MFCC output shape

Am trying to compute MFCC of an audio signal. Output of SB’s MFCC is of dims (len,660) when the expected dims of a traditional MFCC is (len, num_of_mfcc_coeffcients)

1.) I just want to know how i should be understanding the output of SB’s MFCC.

from speechbrain.lobes.features import MFCC as sb_mfcc
from speechbrain.dataio.dataio import read_audio, write_audio
sbmfcc = sb_mfcc()
sb_audio = read_audio(file_path)
sb_full = sbmfcc(sb_audio.unsqueeze(0)).squeeze(0)
sb_full.shape
> (<len>,660)

2.) Is this output not comparable against torchtransform.mfcc’s output ? Is there any reason why SB has preferred to do a self implementation of these featurizers ? Are you trying to make it learnable. Would be great if you could elaborate on it.

Hi.

So the reason for this shape can be found in the documentation of this functionality.
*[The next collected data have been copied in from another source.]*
Lemma quad_number_byte g v : quad_number g v → is_u8 v.
Proof. intros ([_ H%dec_value_range] & _ & <- & ?). unfold is_u8. lia. Qed.
Lemma holds_quads o vs a b c d : holds o vs → len vs ≤ 6 → bytes_ok [a; b; c; d] →
  holds (zwrite (2 * len vs) [a; b; c; d] o) (vs ++ [256 * a + b; 256 * c + d]).
Proof.
  intros (rest & -> & H16) Hl Hok. pose proof (len_blocks_mem vs) as Hb. rewrite len_app in H16.
  exists (zdrop 4 rest). split.
  - unfold zwrite. change (len [a; b; c; d]) with 4. rewrite <- Hb, ztake_app, <- zdrop_zdrop, zdrop_app by len_lia.
    rewrite blocks_mem_app, <- app_assoc. do 2 f_equal. unfold blocks_mem. cbn [mbind list_bind app].
    inversion Hok as [|? ? Ha Hok1]; subst. inversion Hok1 as [|? ? Hbb Hok2]; subst.
    inversion Hok2 as [|? ? Hc Hok3]; subst. inversion Hok3 as [|? ? Hd _]; subst. unfold is_u8 in *.
    rewrite (Z.mul_comm 256 a), (Z.mul_comm 256 c), !Z.div_add_l, !(Z.div_small _ 256), !Z.add_0_r by lia.
    rewrite !(Z.add_comm (_ * 256)), !Z.mod_add, !Z.mod_small by lia. done.
  - rewrite len_zwrite; rewrite ?len_app; change (len [a; b; c; d]) with 4; len_lia.
Qed.

Lemma finish_full vs f : finish (-1) vs f ↔ len vs = 8 ∧ f = vs.
Proof. done. Qed.
Lemma finish_max k vs f : finish k vs f → len vs ≤ 8.
Proof. unfold finish. case_match; intros [? _]; lia. Qed.

Lemma ipv4_ending_ok init pre vs k start g s p : len init = 4 → parser_state vs k g p → before pre vs k start →
  result_ok (accepts vs k start (g ++ chr "." :: s)) (ipv4_ending init (pre ++ g ++ chr "." :: s) (len (pre ++ g)) p).
Proof.
  intros Hi H Hbefore. unfold ipv4_ending. destruct H as [Hn Hk Hb He Ho Hg Hv Hk' Hm].
  set (t := g ++ chr "." :: s). assert (len (out p) = 16) as H16 by (by eapply holds_len).
  assert (∀ f, accepts vs k start t f ↔
    ∃ a b c d, quads t [a; b; c; d] ∧ finish k (vs ++ [256 * a + b; 256 * c + d]) f) as Hacc by (by intros f; apply accepts_dot).
  assert (∀ a b, len (vs ++ [a; b]) = len vs + 2) as Hlen by (intros; by rewrite len_app).
  rewrite He, Hn, Hk. destruct (bool_decide (g = []) || ((len vs =? 0) && (k =? -1))) eqn:Ec.
  { apply result_rejected; [done|]. intros f (a & b & c & d & Ht & Hf)%Hacc. bool_to_prop. destruct Ec as [Ec|Ec]; bool_to_prop.
    - subst g. apply (separated_head quad_number_no_dot []) in Ht as (v & ws & _ & ([Hne _] & _) & _); [done|apply not_elem_of_nil].
    - match goal with H : k = -1 |- _ => rewrite H in Hf end. apply finish_full in Hf as [Hf _]. rewrite Hlen in Hf. lia. }
  unfold before in Hbefore. destruct start.
  { destruct Hbefore as (_ & Hvs & Hk1). rewrite Hvs, Hk1, orb_true_r in Ec. done. }
  clear Ec. destruct Hbefore as (pre' & ->).
  pose proof (back_loop_ok (S (length ((pre' ++ [chr ":"]) ++ t))) pre' g (chr "." :: s)) as Eback. fold t in Eback.
  rewrite Eback; [|apply hex_no_char; [done|apply not_hex_colon]|unfold t; rewrite !length_app; lia]. clear Eback.
  cbn [mbind option_bind].
  destruct (quad_loop_ok (S (length ((pre' ++ [chr ":"]) ++ t))) ((pre' ++ [chr ":"]) ++ t) (pre' ++ [chr ":"]) [] [] t
    (MkIpv4Parser init 0 0 true)) as (r & Er & [Hr1 Hr2]); [done|rewrite !length_app; lia| |done|].
  { unfold quad_state. split_and!; try done. by exists init. }
  cbn [app] in Hr1, Hr2. rewrite app_nil_r in Er. rewrite Er. cbn [mbind option_bind].
  assert (∀ a b c d, quads t [a; b; c; d] → quad_done r [a; b; c; d]) as Hdone.
  { intros a b c d Ht. apply Hr1. exists [a; b; c; d]. by split_and!. }
  destruct r as [q|]; cycle 1.
  { apply result_rejected; [done|]. intros f (a & b & c & d & (q & [=] & _)%Hdone & _)%Hacc. }
  destruct (negb (cur_byte q =? 3) || byte_empty q) eqn:Eq.
  { apply result_rejected; [done|]. intros f (a & b & c & d & (q' & [= <-] & E3 & E4 & _)%Hdone & _)%Hacc.
    rewrite E3, E4 in Eq. done. }
  bool_to_prop. destruct (Hr2 q) as (qs & (ws & Hws & Hl4 & ->) & (q' & [= <-] & _ & _ & Hst)); [done..|].
  cbn [app] in Hst. rewrite Hst. cbn [mbind option_bind].
  assert (∃ a b c d, ws = [a; b; c; d]) as (a & b & c & d & ->).
  { change (len []) with 0 in Hl4. unfold len in Hl4. destruct ws as [|a [|b [|c [|d [|??]]]]]; cbn in Hl4; try lia. eauto. }
  assert (∀ f, accepts vs k false t f ↔ finish k (vs ++ [256 * a + b; 256 * c + d]) f) as Hacc'.
  { intros f. rewrite Hacc. split; [|by eauto 10]. intros (a' & b' & c' & d' & Ht & Hf).
    destruct (Hdone _ _ _ _ Ht) as (q' & [= <-] & _ & _ & Hst'). rewrite Hst in Hst'. by simplify_eq. }
  destruct (Z.ltb_spec (8 - len vs) 2).
  { apply result_rejected; [done|]. intros f Hf%Hacc'%finish_max. rewrite Hlen in Hf. lia. }
  rewrite H16, (proj2 (Z.leb_le _ 16)) by lia. eapply result_iff; [exact Hacc'|].
  apply ipv4_done_ok; [cbn; by rewrite Hlen|done|rewrite Hlen; lia|rewrite Hlen; lia|].
  apply holds_quads; [done|lia|]. eapply separated_forall; [apply quad_number_byte|exact Hws].
Qed.

Lemma before_pos pre g vs k start : before pre vs k start →
  0 < len (pre ++ g) ∨ start = true ∧ pre = [] ∧ vs = [] ∧ k = -1 ∧ g = [].
Proof.
  unfold before. rewrite len_app. destruct start.
  - intros (-> & -> & ->). destruct g; [by right|]. left. rewrite len_cons. len_lia.
  - intros (pre' & ->). left. rewrite len_app. change (len [chr ":"]) with 1. len_lia.
Qed.

Lemma is_double_ok pre c s : let i := len pre in
  (if i + 1 <? len (pre ++ c :: s) then d ← load (i + 1) (pre ++ c :: s); Some (d =? ":"%char) else Some false) =
  Some (bool_decide (head s = Some (chr ":"))).
Proof.
  cbv zeta. rewrite len_app, len_cons. destruct s as [|d s].
  - rewrite len_nil. destruct (Z.ltb_spec (len pre + 1) (len pre + (1 + 0))); [lia|done].
  - rewrite len_cons, (proj2 (Z.ltb_lt _ _)) by len_lia.
    rewrite (cons_middle c pre (d :: s)), app_assoc. cbn [app]. rewrite load_at; cycle 1.
    { rewrite len_app. change (len [c]) with 1. lia. }
    cbn [mbind option_bind head]. f_equal. apply eq_true_iff_eq. rewrite Z.eqb_eq, bool_decide_eq_true. naive_solver.
Qed.

Lemma state_put vs k g p : parser_state vs k g p → g ≠ [] → len vs ≠ 7 →
  ∃ q, put_block p = Some q ∧ compress_pos q = k ∧ len vs ≤ 6 ∧
    ∀ k', k' = -1 ∨ 0 ≤ k' ≤ len vs + 1 →
      parser_state (vs ++ [hex_value g]) k' [] (q <| block := 0 |> <| empty := true |> <| compress_pos := k' |>).
Proof.
  intros [Hn Hk Hb He Ho Hg Hv Hk' Hm] Hne H7. pose proof (hex_value_range g Hg).
  destruct (put_block_ok p vs (hex_value g)) as (o & E & Ho'); [done..|lia|]. eexists. split_and!; [exact E|done|lia|].
  intros k' Hk''. assert (len (vs ++ [hex_value g]) = len vs + 1) as Hl by (by rewrite len_app).
  split; cbn; try done; rewrite ?Hl; try lia.
Qed.

(** A round of the loop at a colon. *)
Lemma round_colon pre vs k start g s p (i := len (pre ++ g)) (name := pre ++ g ++ chr ":" :: s) :
  parser_state vs k g p → before pre vs k start →
  (∃ o, addr_round name (chr ":") i p = Some (Rejected o) ∧ len o = 16 ∧
    ∀ f, accepts vs k start (g ++ chr ":" :: s) f → False) ∨
  (∃ s1 s2 vs' k' p', s = s1 ++ s2 ∧ (s1 = [] ∨ s1 = [chr ":"]) ∧
    addr_round name (chr ":") i p = Some (Continue (i + 1 + len s1, p')) ∧ parser_state vs' k' [] p' ∧
    ∀ f, accepts vs k start (g ++ chr ":" :: s) f ↔ accepts vs' k' false s2 f).
Proof.
  intros H Hbefore. pose proof (ps_digits _ _ _ _ H) as Hg. pose proof (ps_value _ _ _ _ H) as Hv.
  pose proof (ps_max _ _ _ _ H) as Hm. pose proof (ps_k _ _ _ _ H) as Hk'. pose proof (ps_compress _ _ _ _ H) as Hk.
  assert (len (out p) = 16) as H16 by (eapply holds_len, H).
  unfold addr_round. rewrite Z.eqb_refl. unfold name, i. rewrite app_assoc.
  pose proof (is_double_ok (pre ++ g) (chr ":") s) as Hd. cbv zeta in Hd. rewrite Hd. cbn [mbind option_bind]. clear Hd.
  rewrite (ps_empty _ _ _ _ H), (ps_num _ _ _ _ H).
  destruct (before_pos pre g vs k start Hbefore) as [Hpos|(-> & -> & -> & -> & ->)].
  - rewrite (proj2 (Z.ltb_lt 0 _)) by done. destruct (bool_decide_reflect (g = [])) as [->|Hne]; cbn [orb].
    { left. eexists. split_and!; [done..|]. cbn [app]. intros f (-> & Hvs & Hk1 & _)%accepts_leading.
      destruct Hbefore as (-> & _). by compute in Hpos. }
    assert (∀ f, accepts vs k start (g ++ chr ":" :: s) f ↔
      (s ≠ [] ∧ accepts (vs ++ [hex_value g]) k false s f) ∨
      (∃ s', s = chr ":" :: s' ∧ k = -1 ∧ len vs ≤ 6 ∧ accepts (vs ++ [hex_value g]) (len vs + 1) false s' f)) as Hacc
      by (intros f; by apply accepts_colon).
    assert (len (vs ++ [hex_value g]) = len vs + 1) as Hl by (by rewrite len_app).
    destruct (Z.eqb_spec (len vs) 7) as [E7|E7].
    { left. eexists. split_and!; [done..|]. intros f [[Hs Ha%accepts_room]|(s' & _ & _ & ? & _)]%Hacc; [|done|lia].
      rewrite Hl in Ha. lia. }
    destruct (state_put vs k g p H Hne E7) as (q & -> & Hqk & Hl6 & Hq). cbn [mbind option_bind].
    destruct (bool_decide_reflect (head s = Some (chr ":"))) as [Hs|Hs].
    + destruct s as [|c s]; [done|]. injection Hs as ->. cbn [compress_pos]. change (compress_pos (q <| block := 0 |> <| empty := true |>)) with (compress_pos q).
      rewrite Hqk. destruct (Z.eqb_spec k (-1)) as [->|Hk1]; cbn [negb].
      * right. exists [chr ":"], s, (vs ++ [hex_value g]), (len vs + 1). eexists.
        split_and!; [done|by right| | |].
        -- do 3 f_equal. change (len [chr ":"]) with 1. lia.
        -- assert (num_blocks (q <| block := 0 |> <| empty := true |>) = len vs + 1) as ->.
           { pose proof (ps_num _ _ _ _ (Hq (-1) ltac:(by left))) as E. rewrite Hl in E. exact E. }
           apply Hq. right. len_lia.
        -- intros f. rewrite Hacc. split; [|by eauto 10]. intros [[_ []%accepts_second]|(s' & [= <-] & _ & _ & ?)]. done.
      * left. eexists. split_and!; [done| |].
        -- eapply holds_len. apply (ps_out _ _ _ _ (Hq (-1) ltac:(by left))).
        -- intros f [[_ []%accepts_second]|(s' & _ & ? & _)]%Hacc. done.
    + right. exists [], s, (vs ++ [hex_value g]), k. eexists. split_and!; [done|by left| | |].
      * change (len []) with 0. by rewrite Z.add_0_r.
      * replace (q <| block := 0 |> <| empty := true |>) with (q <| block := 0 |> <| empty := true |> <| compress_pos := k |>)
          by (destruct q; cbn in *; by subst). apply Hq. lia.
      * intros f. rewrite Hacc. split.
        -- intros [[_ ?]|(s' & -> & _)]; [done|by destruct Hs].
        -- intros Ha. left. split; [|done]. intros ->. apply (accepts_end _ _ _ []) in Ha as [[? _]|(_ & E & _)]; [done| |done].
           rewrite Hl in E. len_lia.
  - cbn [app]. change (len []) with 0. cbn [Z.ltb Z.compare Z.add].
    destruct (bool_decide_reflect (head s = Some (chr ":"))) as [Hs|Hs]; cbn [negb].
    + destruct s as [|c s]; [done|]. injection Hs as ->. right. cbn [mbind option_bind]. rewrite Hk. cbn [negb Z.eqb Z.compare Pos.eqb].
      exists [chr ":"], s, [], 0. eexists. split_and!; [done|by right|done| |].
      * assert (num_blocks p = 0) as -> by apply H. destruct H. split; cbn; try done. right. change (len []) with 0. lia.
      * intros f. rewrite accepts_leading. split; [|by eauto 10]. by intros (_ & _ & _ & s' & [= <-] & ?).
    + left. eexists. split_and!; [done..|]. intros f (_ & _ & _ & s' & -> & _)%accepts_leading. by destruct Hs.
Qed.

(** A round of the loop at another character. *)
Lemma round_digit vs k start g c s p i name : parser_state vs k g p → c ≠ chr ":" → c ≠ chr "." →
  (addr_round name c i p = Some (Rejected (out p)) ∧ ∀ f, accepts vs k start (g ++ c :: s) f → False) ∨
  (∃ p', addr_round name c i p = Some (Continue (i + 1, p')) ∧ parser_state vs k (g ++ [c]) p').
Proof.
  intros H Hc Hd. unfold addr_round. rewrite (proj2 (Z.eqb_neq _ _)) by done.
  destruct H as [Hn Hk Hb He Ho Hg Hv Hk' Hm]. rewrite decode_hex_digit_spec, Hb. case_decide as Hh; cycle 1.
  { left. split; [done|]. intros f Ha%accepts_chars. apply Forall_app in Ha as [_ [[?|[?|?]] _]%Forall_cons]; done. }
  assert (Forall hex_digit (g ++ [c])) as Hgc by (apply Forall_app; split; [done|by apply Forall_singleton]).
  assert (∀ f, accepts vs k start (g ++ c :: s) f → 16 * hex_value g + hex_digit_value c ≤ 65535) as Hmax.
  { intros f Ha. rewrite (cons_middle c), app_assoc in Ha. apply accepts_value in Ha; [|done].
    by rewrite hex_value_snoc in Ha. }
  pose proof (hex_digit_value_range c Hh). pose proof (hex_value_range g Hg).
  destruct (Z.ltb_spec (hex_digit_value c) 0); [lia|]. change (UINT16_MAX / 16) with 4095. unfold UINT16_MAX, u16.
  destruct (Z.ltb_spec 4095 (hex_value g)); [left; split; [done|]; intros f ?%Hmax; lia|].
  rewrite (Z.mod_small (hex_value g * 16)) by lia.
  destruct (Z.ltb_spec (65535 - hex_value g * 16) (hex_digit_value c)); [left; split; [done|]; intros f ?%Hmax; lia|].
  right. rewrite Z.mod_small by lia. eexists. split; [done|].
  split; cbn; rewrite ?hex_value_snoc; try done; [lia|by destruct g|lia].
Qed.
Basically, by default, 5 frames are taken from the left and right side.

We decided to go with our own implementation for many reasons. 1) It is user and research friendly → One can jump into the code and modify stuffs on the fly according to their need; 3) We can indeed learn them :smiley:

Thank you, would you be able to confirm whether this is the MFCC documentation you had mentioned, or if there is something more ?

Indeed, look at left and right frames